### WHAT NEEDS TO BE DONE
Restate all of the data precisely, omitting nothing.

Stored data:
* * * * * * * * *

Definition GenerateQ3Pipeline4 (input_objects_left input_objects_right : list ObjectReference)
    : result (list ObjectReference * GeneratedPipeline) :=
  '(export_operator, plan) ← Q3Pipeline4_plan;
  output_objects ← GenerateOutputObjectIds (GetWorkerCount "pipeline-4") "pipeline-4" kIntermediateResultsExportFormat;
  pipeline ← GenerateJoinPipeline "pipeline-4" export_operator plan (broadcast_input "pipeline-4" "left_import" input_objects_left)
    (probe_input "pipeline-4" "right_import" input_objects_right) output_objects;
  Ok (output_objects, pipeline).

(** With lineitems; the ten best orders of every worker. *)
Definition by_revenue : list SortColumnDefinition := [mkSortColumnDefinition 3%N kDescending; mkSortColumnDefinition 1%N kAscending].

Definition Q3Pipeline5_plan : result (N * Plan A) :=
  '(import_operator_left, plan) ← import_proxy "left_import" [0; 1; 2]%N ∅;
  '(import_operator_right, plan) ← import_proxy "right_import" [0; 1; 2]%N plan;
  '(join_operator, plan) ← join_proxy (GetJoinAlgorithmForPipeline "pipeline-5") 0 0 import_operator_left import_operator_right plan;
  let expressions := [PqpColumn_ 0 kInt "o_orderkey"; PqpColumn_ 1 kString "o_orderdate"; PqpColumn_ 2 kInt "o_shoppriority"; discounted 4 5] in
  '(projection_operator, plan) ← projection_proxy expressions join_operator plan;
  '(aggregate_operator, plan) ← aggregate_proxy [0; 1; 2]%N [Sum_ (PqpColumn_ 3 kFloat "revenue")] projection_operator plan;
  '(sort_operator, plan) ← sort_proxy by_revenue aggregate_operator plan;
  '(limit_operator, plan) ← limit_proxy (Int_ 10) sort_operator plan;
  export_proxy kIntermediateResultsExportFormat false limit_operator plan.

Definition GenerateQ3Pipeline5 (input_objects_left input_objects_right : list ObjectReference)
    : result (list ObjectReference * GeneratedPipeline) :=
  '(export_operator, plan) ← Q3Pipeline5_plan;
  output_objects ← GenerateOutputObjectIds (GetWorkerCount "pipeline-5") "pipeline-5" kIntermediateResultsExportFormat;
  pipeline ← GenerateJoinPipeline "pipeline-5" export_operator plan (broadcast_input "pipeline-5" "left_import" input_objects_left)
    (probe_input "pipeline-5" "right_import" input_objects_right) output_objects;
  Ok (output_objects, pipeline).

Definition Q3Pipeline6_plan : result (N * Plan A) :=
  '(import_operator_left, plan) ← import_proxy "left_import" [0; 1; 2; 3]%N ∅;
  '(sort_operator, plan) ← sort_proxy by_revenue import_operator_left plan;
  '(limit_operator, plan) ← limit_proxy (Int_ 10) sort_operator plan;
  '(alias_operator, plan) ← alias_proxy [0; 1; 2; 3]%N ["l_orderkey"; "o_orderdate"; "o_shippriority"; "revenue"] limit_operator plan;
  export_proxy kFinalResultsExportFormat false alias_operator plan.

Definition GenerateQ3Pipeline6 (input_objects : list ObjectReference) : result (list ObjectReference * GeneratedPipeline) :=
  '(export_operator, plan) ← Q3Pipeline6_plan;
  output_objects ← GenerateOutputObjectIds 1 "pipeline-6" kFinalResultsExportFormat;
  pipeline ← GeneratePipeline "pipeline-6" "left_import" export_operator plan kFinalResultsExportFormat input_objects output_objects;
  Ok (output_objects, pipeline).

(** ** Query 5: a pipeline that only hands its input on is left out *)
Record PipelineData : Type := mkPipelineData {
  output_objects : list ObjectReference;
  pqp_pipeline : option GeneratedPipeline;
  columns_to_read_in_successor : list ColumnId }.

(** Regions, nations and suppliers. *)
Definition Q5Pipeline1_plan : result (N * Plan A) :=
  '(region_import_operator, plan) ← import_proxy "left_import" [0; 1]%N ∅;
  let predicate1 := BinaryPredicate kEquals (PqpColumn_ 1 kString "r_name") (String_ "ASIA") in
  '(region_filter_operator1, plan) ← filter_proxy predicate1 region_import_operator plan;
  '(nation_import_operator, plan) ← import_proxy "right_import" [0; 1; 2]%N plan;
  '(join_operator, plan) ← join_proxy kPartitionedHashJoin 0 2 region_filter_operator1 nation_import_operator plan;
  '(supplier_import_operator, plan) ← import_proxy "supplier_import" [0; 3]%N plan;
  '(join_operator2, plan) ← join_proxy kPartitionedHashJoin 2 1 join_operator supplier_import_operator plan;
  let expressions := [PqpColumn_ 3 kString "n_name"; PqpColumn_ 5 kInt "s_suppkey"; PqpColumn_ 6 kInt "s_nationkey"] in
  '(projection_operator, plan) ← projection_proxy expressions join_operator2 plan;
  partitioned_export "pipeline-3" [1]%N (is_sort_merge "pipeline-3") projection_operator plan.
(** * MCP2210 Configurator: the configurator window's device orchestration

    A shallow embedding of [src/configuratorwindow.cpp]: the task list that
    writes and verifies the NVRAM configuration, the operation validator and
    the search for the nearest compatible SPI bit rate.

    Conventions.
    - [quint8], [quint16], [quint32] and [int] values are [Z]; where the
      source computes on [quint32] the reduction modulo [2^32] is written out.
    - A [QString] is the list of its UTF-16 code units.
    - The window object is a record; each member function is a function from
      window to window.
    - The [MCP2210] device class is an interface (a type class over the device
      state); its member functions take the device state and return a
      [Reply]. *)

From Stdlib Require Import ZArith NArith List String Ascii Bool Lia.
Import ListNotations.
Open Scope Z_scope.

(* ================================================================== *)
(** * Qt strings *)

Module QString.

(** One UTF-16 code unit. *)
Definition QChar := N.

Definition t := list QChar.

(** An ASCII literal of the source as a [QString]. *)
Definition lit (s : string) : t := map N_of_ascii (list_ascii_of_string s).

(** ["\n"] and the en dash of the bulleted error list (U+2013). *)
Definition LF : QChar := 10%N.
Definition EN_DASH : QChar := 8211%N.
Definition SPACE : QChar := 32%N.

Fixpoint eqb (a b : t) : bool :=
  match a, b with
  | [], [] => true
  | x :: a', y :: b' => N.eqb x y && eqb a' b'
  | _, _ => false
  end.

* * * * * * * * *

### THE COMPLETED TASK
Definition GenerateQ3Pipeline4 (input_objects_left input_objects_right : list ObjectReference)
    : result (list ObjectReference * GeneratedPipeline) :=
  '(export_operator, plan) ← Q3Pipeline4_plan;
  output_objects ← GenerateOutputObjectIds (GetWorkerCount "pipeline-4") "pipeline-4" kIntermediateResultsExportFormat;
  pipeline ← GenerateJoinPipeline "pipeline-4" export_operator plan (broadcast_input "pipeline-4" "left_import" input_objects_left)
    (probe_input "pipeline-4" "right_import" input_objects_right) output_objects;
  Ok (output_objects, pipeline).

(** With lineitems; the ten best orders of every worker. *)
Definition by_revenue : list SortColumnDefinition := [mkSortColumnDefinition 3%N kDescending; mkSortColumnDefinition 1%N kAscending].

Definition Q3Pipeline5_plan : result (N * Plan A) :=
  '(import_operator_left, plan) ← import_proxy "left_import" [0; 1; 2]%N ∅;
  '(import_operator_right, plan) ← import_proxy "right_import" [0; 1; 2]%N plan;
  '(join_operator, plan) ← join_proxy (GetJoinAlgorithmForPipeline "pipeline-5") 0 0 import_operator_left import_operator_right plan;
  let expressions := [PqpColumn_ 0 kInt "o_orderkey"; PqpColumn_ 1 kString "o_orderdate"; PqpColumn_ 2 kInt "o_shoppriority"; discounted 4 5] in
  '(projection_operator, plan) ← projection_proxy expressions join_operator plan;
  '(aggregate_operator, plan) ← aggregate_proxy [0; 1; 2]%N [Sum_ (PqpColumn_ 3 kFloat "revenue")] projection_operator plan;
  '(sort_operator, plan) ← sort_proxy by_revenue aggregate_operator plan;
  '(limit_operator, plan) ← limit_proxy (Int_ 10) sort_operator plan;
  export_proxy kIntermediateResultsExportFormat false limit_operator plan.

Definition GenerateQ3Pipeline5 (input_objects_left input_objects_right : list ObjectReference)
    : result (list ObjectReference * GeneratedPipeline) :=
  '(export_operator, plan) ← Q3Pipeline5_plan;
  output_objects ← GenerateOutputObjectIds (GetWorkerCount "pipeline-5") "pipeline-5" kIntermediateResultsExportFormat;
  pipeline ← GenerateJoinPipeline "pipeline-5" export_operator plan (broadcast_input "pipeline-5" "left_import" input_objects_left)
    (probe_input "pipeline-5" "right_import" input_objects_right) output_objects;
  Ok (output_objects, pipeline).

Definition Q3Pipeline6_plan : result (N * Plan A) :=
  '(import_operator_left, plan) ← import_proxy "left_import" [0; 1; 2; 3]%N ∅;
  '(sort_operator, plan) ← sort_proxy by_revenue import_operator_left plan;
  '(limit_operator, plan) ← limit_proxy (Int_ 10) sort_operator plan;
  '(alias_operator, plan) ← alias_proxy [0; 1; 2; 3]%N ["l_orderkey"; "o_orderdate"; "o_shippriority"; "revenue"] limit_operator plan;
  export_proxy kFinalResultsExportFormat false alias_operator plan.

Definition GenerateQ3Pipeline6 (input_objects : list ObjectReference) : result (list ObjectReference * GeneratedPipeline) :=
  '(export_operator, plan) ← Q3Pipeline6_plan;
  output_objects ← GenerateOutputObjectIds 1 "pipeline-6" kFinalResultsExportFormat;
  pipeline ← GeneratePipeline "pipeline-6" "left_import" export_operator plan kFinalResultsExportFormat input_objects output_objects;
  Ok (output_objects, pipeline).

(** ** Query 5: a pipeline that only hands its input on is left out *)
Record PipelineData : Type := mkPipelineData {
  output_objects : list ObjectReference;
  pqp_pipeline : option GeneratedPipeline;
  columns_to_read_in_successor : list ColumnId }.

(** Regions, nations and suppliers. *)
Definition Q5Pipeline1_plan : result (N * Plan A) :=
  '(region_import_operator, plan) ← import_proxy "left_import" [0; 1]%N ∅;
  let predicate1 := BinaryPredicate kEquals (PqpColumn_ 1 kString "r_name") (String_ "ASIA") in
  '(region_filter_operator1, plan) ← filter_proxy predicate1 region_import_operator plan;
  '(nation_import_operator, plan) ← import_proxy "right_import" [0; 1; 2]%N plan;
  '(join_operator, plan) ← join_proxy kPartitionedHashJoin 0 2 region_filter_operator1 nation_import_operator plan;
  '(supplier_import_operator, plan) ← import_proxy "supplier_import" [0; 3]%N plan;
  '(join_operator2, plan) ← join_proxy kPartitionedHashJoin 2 1 join_operator supplier_import_operator plan;
  let expressions := [PqpColumn_ 3 kString "n_name"; PqpColumn_ 5 kInt "s_suppkey"; PqpColumn_ 6 kInt "s_nationkey"] in
  '(projection_operator, plan) ← projection_proxy expressions join_operator2 plan;
  partitioned_export "pipeline-3" [1]%N (is_sort_merge "pipeline-3") projection_operator plan.
(** * MCP2210 Configurator: the configurator window's device orchestration

    A shallow embedding of [src/configuratorwindow.cpp]: the task list that
    writes and verifies the NVRAM configuration, the operation validator and
    the search for the nearest compatible SPI bit rate.

    Conventions.
    - [quint8], [quint16], [quint32] and [int] values are [Z]; where the
      source computes on [quint32] the reduction modulo [2^32] is written out.
    - A [QString] is the list of its UTF-16 code units.
    - The window object is a record; each member function is a function from
      window to window.
    - The [MCP2210] device class is an interface (a type class over the device
      state); its member functions take the device state and return a
      [Reply]. *)

From Stdlib Require Import ZArith NArith List String Ascii Bool Lia.
Import ListNotations.
Open Scope Z_scope.

(* ================================================================== *)
(** * Qt strings *)

Module QString.

(** One UTF-16 code unit. *)
Definition QChar := N.

Definition t := list QChar.

(** An ASCII literal of the source as a [QString]. *)
Definition lit (s : string) : t := map N_of_ascii (list_ascii_of_string s).

(** ["\n"] and the en dash of the bulleted error list (U+2013). *)
Definition LF : QChar := 10%N.
Definition EN_DASH : QChar := 8211%N.
Definition SPACE : QChar := 32%N.

Fixpoint eqb (a b : t) : bool :=
  match a, b with
  | [], [] => true
  | x :: a', y :: b' => N.eqb x y && eqb a' b'
  | _, _ => false
  end.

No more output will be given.